[XML-SIG] Ideas for web/ package

Fred L. Drake, Jr. fdrake@acm.org
Fri, 15 Feb 2002 13:14:59 -0500


Andrew Kuchling writes:
 > As part of the RELAX NG stuff, I've discovered that urlparse() is
 > really lenient in its parsing.  For example, the fragment value is ''
 > if no fragment is supplied, so you can't distinguish between
 > http://www.amk.ca and http://www.amk.ca# .  Unfortunately this can't

It's not clear that the distinction is meaningful in the RFC, as best
as I can recall (it's been a couple of months since I looked at it).

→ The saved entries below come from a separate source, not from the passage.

(** The [switch ctx] of [finishGuardBlock]. *)
Definition classify_guarded (ctx : clauseCtx) (markerName : bytes) (pos endPos : nat) (item : IfPresent)
    (bodyOff : nat) : M IfPresent :=
  let body := IPBody item in
  match ctx with
  | ctxWhere | ctxHaving =>
      strip_item item (if decide (ctx = ctxHaving) then SlotHavingConjunct else SlotWhereConjunct) SepAnd
        (isAndToken ToUpper) body bodyOff
        "an optional conjunct must be written as `AND <predicate>`; sqletch owns the separator"
  | ctxSet =>
      strip_item item SlotSetItem SepComma isCommaToken body bodyOff
        "an optional SET item must be written as `, column = <expr>`; sqletch owns the separator"
  | ctxInsertColumns =>
      let* item := strip_item item SlotInsertColumn SepComma isCommaToken body bodyOff
        "an optional INSERT column must be written as `, column_name`; sqletch owns the separator" in
      when_ (negb (isSingleIdent profile (IPBody item)))
        (errorf CodeBadIdentifier (IPBodySpan item)
          "an optional INSERT column item must be exactly one column name (got %q)" [AStr (IPBody item)]) ;;;
      modify_qb (fun b => set_guardSeen true (rowGuardSeen b)
        (with_q (fun q => q_set_inserts
          (QInsertColGuards q ++ [mkGuardedItem (IPBody item) (IPGuards item) (IPBodySpan item)])
          (QInsertValGuards q) q) b)) ;;;
      mret_ item
  | ctxInsertValueRow =>
      let* item := strip_item item SlotInsertValue SepComma isCommaToken body bodyOff
        "an optional VALUES item must be written as `, <expr>`; sqletch owns the separator" in
      modify_qb (fun b => set_guardSeen (colGuardSeen b) true
        (with_q (fun q => q_set_inserts (QInsertColGuards q)
          (append_last (mkGuardedItem [] (IPGuards item) (IPBodySpan item)) (QInsertValGuards q)) q) b)) ;;;
      mret_ item
  | ctxFrom =>
      mret_ (mkIfPresent (IPGuards item) SepNone body SlotJoinItem (IPSpan item) (IPBodySpan item))
  | _ =>
      errorf CodeConstructBadSlot (sp pos endPos)
        "@%s is not allowed in the %s position; allowed slots: WHERE/HAVING conjunct, SET item, INSERT column/value pair, FROM join item"
        [AStr markerName; AStr (ctx_String ctx)] ;;;
      mret_ item
  end.

Definition finishGuardBlock (pos afterArgs : nat) (guards : list GuardAtom) (markerName terminator : bytes) : M nat :=
  let* qb := get_qb in
  let ctx := qb_ctx qb in
  let allowedDepth := if bool_decide (ctx = ctxInsertColumns) || bool_decide (ctx = ctxInsertValueRow) then 1 else 0 in
  when_ (negb (Nat.eqb (depth qb) allowedDepth)) (errorf CodeConstructNested (sp pos afterArgs) nested_msg []) ;;;
  flushSkeleton path src pos ;;;
  let* '(bodyEnd, term) := consumeBody afterArgs [terminator] guards false false in
  let* endPos :=
    match term with
    | None =>
        errorf CodeConstructGrammar (sp pos afterArgs) "unterminated @%s: missing @%s" [AStr markerName; AStr terminator] ;;;
        mret_ bodyEnd
    | Some _ => mret_ (marker_end bodyEnd)
    end in
  let* '(body, bodyOff) := trimEdges src afterArgs bodyEnd in
  let item := mkIfPresent guards SepNone body SlotUnknown (sp pos endPos) (sp bodyOff (bodyOff + length body)) in
  let* item := classify_guarded ctx markerName pos endPos item bodyOff in
  add_item (IIfPresent item) endPos ;;;
  mret_ endPos.

(** The loop over the arguments: a guard per parameter, duplicates reported. *)
Fixpoint guard_args (pos afterArgs : nat) (args : list bytes) (guards : list GuardAtom) : M (list GuardAtom) :=
  match args with
  | [] => mret_ guards
  | a :: args' =>
      if decide (presence a ∈ guards) then
        errorf CodeConstructGrammar (sp pos afterArgs) "@if-present: duplicate guard parameter %q" [AStr a] ;;;
        guard_args pos afterArgs args' guards
      else guard_args pos afterArgs args' (guards ++ [presence a])
  end.

Definition parseIfPresent (pos nameEnd : nat) : M nat :=
  let* '(args, afterArgs) := parseArgList (bs "if-present") pos nameEnd in
  match args with
  | None => mret_ afterArgs
  | Some args =>
      let* guards := guard_args pos afterArgs args [] in
      finishGuardBlock pos afterArgs guards (bs "if-present") (bs "endif")
  end.

(** ** [@when] *)

Definition bad (s : Span) (format : string) : M nat :=
  errorf CodeConstructGrammar s format [] ;;; mret_ (SEnd s).

Definition bad_literal (code : bytes) (lit : Token) (e : Arg * Arg) : M nat :=
  emit (WithHintf "%s" [e.2] (Errorf code (tok_sp lit) "%s" [e.1])) ;;; mret_ (SEnd (tok_sp lit)).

 > really be fixed without changing the API of urlparse() and breaking
 > old code.

That's a big issue.  I added some new functions in Python 2.2
(urlsplit() and urlunsplit()), but they won't address your concern
about fragments.

 > 1) a stricter URL parser, and

You'll have to be more specific about requirements than this!  You're
asking for lexical information about the URL rather than logical
information; I'm not sure that's even come up before.

 > 2) the skeleton of a Web client that
 > handles cookies and caching sensibly (so you could write
 > screen-scraping applications on top of it).

This would be *really* nice to have!


  -Fred

-- 
Fred L. Drake, Jr.  <fdrake at acm.org>
PythonLabs at Zope Corporation